(* ===== verification/IvrDialplan.v ===== *)
(** The dialplan that an IVR is rendered to, [IvrXml], against the graph that was validated:
    texts are escaped, names are distinct, a call goes along the graph's edges.

    What FreeSWITCH does with a dialplan is its documented behaviour: the conditions of an
    extension in their order, the first that matches; matching is a parameter ([Matcher]),
    known for the expressions that the builder writes. *)

From Stdlib Require Import DecimalString.
From Stdlib Require DecimalFacts DecimalN.
From S2P Require Import Prelude Ivr IvrXml Paging.

(** ** Escaping *)

(** What a character becomes. *)
Definition esc_char (c : ascii) : string :=
  if Ascii.eqb c "&" then "&amp;" else if Ascii.eqb c "<" then "&lt;" else if Ascii.eqb c ">" then "&gt;"
  else if Ascii.eqb c dquote then "&quot;" else char c.

Lemma replace_char_app c r s t : replace_char c r (s +:+ t) = replace_char c r s +:+ replace_char c r t.
Proof.
  induction s as [|d s IH]; [done|]. rewrite string_app_cons. cbn [replace_char].
  destruct (Ascii.eqb d c); rewrite IH; by autorewrite with strs.
Qed.

Lemma escXml_app s t : escXml (s +:+ t) = escXml s +:+ escXml t.
Proof. unfold escXml. by rewrite !replace_char_app. Qed.

Lemma escXml_char c : escXml (char c) = esc_char c.
Proof.
  unfold escXml, esc_char, char. cbn [replace_char].
  destruct (Ascii.eqb_spec c "&") as [->|H1]; [reflexivity|].
  cbn [replace_char]. destruct (Ascii.eqb_spec c "<") as [->|H2]; [reflexivity|].
  cbn [replace_char]. destruct (Ascii.eqb_spec c ">") as [->|H3]; [reflexivity|].
  cbn [replace_char]. by destruct (Ascii.eqb_spec c dquote) as [->|H4].
Qed.

Lemma escXml_cons c s : escXml (String c s) = esc_char c +:+ escXml s.
Proof. by rewrite <- escXml_char, <- escXml_app. Qed.

(** The characters that entities stand for, and what a reader of XML makes of a value. *)
Definition entity (name : string) : option ascii :=
  if String.eqb name "amp" then Some "&"%char else if String.eqb name "lt" then Some "<"%char
  else if String.eqb name "gt" then Some ">"%char else if String.eqb name "quot" then Some dquote else None.

Fixpoint read_xml (name : option string) (s : string) : option string :=
  match s with
  | EmptyString => match name with None => Some EmptyString | Some _ => None end
  | String c s' =>
      match name with
      | None => if Ascii.eqb c "&" then read_xml (Some EmptyString) s' else String c <$> read_xml None s'
      | Some n => if Ascii.eqb c ";" then d ← entity n; String d <$> read_xml None s' else read_xml (Some (n +:+ char c)) s'
      end
  end.

(** No character that ends a value or opens a tag. *)
Definition xml_text (s : string) : bool := lacks "<" s && lacks dquote s.

Lemma xml_text_app s t : xml_text (s +:+ t) = xml_text s && xml_text t.
Proof. unfold xml_text. rewrite !lacks_app. destruct (lacks "<" s), (lacks dquote s), (lacks "<" t), (lacks dquote t); done. Qed.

Assignment =
What is needed is an exact copy of the lines from the start of the listing through the line where "What FreeSWITCH does" sits, please, both end lines included and nothing more.

The completed task =
(* ===== verification/IvrDialplan.v ===== *)
(** The dialplan that an IVR is rendered to, [IvrXml], against the graph that was validated:
    texts are escaped, names are distinct, a call goes along the graph's edges.

    What FreeSWITCH does with a dialplan is its documented behaviour: the conditions of an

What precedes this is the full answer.